» AIM OF THE EXERCISE:
Copy out every line of the data where the word "else" is found.

[Stored dataset items]

Lemma text_loop_spec text : forall k pend raw,
  0 <= k -> (length pend <= 1)%nat -> Forall (fun d => 0 <= d < 16) pend ->
  2 * k + zlength pend <= 32 -> length raw = 16%nat ->
  parse_eid_text_loop text (2 * k + zlength pend) (waiting pend) raw
  = match code_nibbles daemon_sep text with
    | None => None
    | Some ds =>
        if 2 * k + zlength (pend ++ ds) <=? 32
        then Some (2 * k + zlength (pend ++ ds), waiting (pend ++ ds), write_pairs k (pend ++ ds) raw)
        else None
    end.
Proof.
  induction text as [|c text IH]; intros k pend raw Hk Hp Hr Hb Hl; cbn [parse_eid_text_loop code_nibbles].
  { rewrite app_nil_r. destruct (Z.leb_spec (2 * k + zlength pend) 32); [|lia].
    rewrite write_pairs_short by auto. auto. }
  rewrite daemon_sep_code.
  destruct ((c =? ch_colon) || (c =? ch_dash) || isspace c); [apply IH; auto|].
  destruct (Z.ltb_spec (hex_value c) 0) as [Hv|Hv]; [reflexivity|].
  pose proof (hex_value_range c) as Hrg.
  assert (Htoo : 2 * k + zlength pend >= 32 ->
    None = match (ds ← code_nibbles daemon_sep text; Some (hex_value c :: ds)) with
           | None => None
           | Some ds => if 2 * k + zlength (pend ++ ds) <=? 32
                        then Some (2 * k + zlength (pend ++ ds), waiting (pend ++ ds),
                                   write_pairs k (pend ++ ds) raw) else None end).
  { intros H. destruct (code_nibbles daemon_sep text) as [ds|]; [cbn|reflexivity].
    destruct (Z.leb_spec (2 * k + zlength (pend ++ hex_value c :: ds)) 32); [|auto].
    unfold zlength in *. rewrite length_app in *. cbn [length] in *. lia. }
  destruct (2 * k + zlength pend >=? 32) eqn:E32; [apply Htoo; lia|]. clear Htoo.
  unfold zlength in *. destruct pend as [|a [|]]; [| |cbn in Hp; lia]; cbn [length] in *.
  - change (waiting []) with (- 1). cbn [Z.ltb Z.compare].
    rewrite u32_small by int_lia.
    specialize (IH k [hex_value c] raw Hk). cbn [length app] in IH.
    replace (2 * k + Z.of_nat 0 + 1) with (2 * k + Z.of_nat 1) by lia.
    change (hex_value c) with (waiting [hex_value c]) at 1.
    rewrite IH; [|lia|repeat constructor; lia|lia|auto].
    destruct (code_nibbles daemon_sep text) as [ds|]; reflexivity.
  - apply Forall_cons in Hr as [Ha _]. change (waiting [a]) with a.
    destruct (Z.ltb_spec a 0); [lia|]. rewrite u32_small by int_lia.
    rewrite nibble_byte by lia.
    replace ((2 * k + Z.of_nat 1) / 2) with k
      by (apply Z.div_unique with 1; lia).
    specialize (IH (k + 1) [] (<[Z.to_nat k := 16 * a + hex_value c]> raw)).
    cbn [length app] in IH. change (waiting []) with (- 1) in IH.
    replace (2 * k + Z.of_nat 1 + 1) with (2 * (k + 1) + Z.of_nat 0) by lia.
    rewrite IH; [|lia|lia|constructor|lia|rewrite length_insert; auto].
    destruct (code_nibbles daemon_sep text) as [ds|]; [|reflexivity].
    cbn [mbind option_bind app length]. rewrite waiting_cons2.
    rewrite write_pairs_cons by (unfold zlength; lia).
    replace (2 * k + Z.of_nat (S (S (length ds)))) with (2 * (k + 1) + Z.of_nat (length ds)) by lia.
    reflexivity.
Qed.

» RESULT FOR THIS TASK:
        else None
                                   write_pairs k (pend ++ ds) raw) else None end).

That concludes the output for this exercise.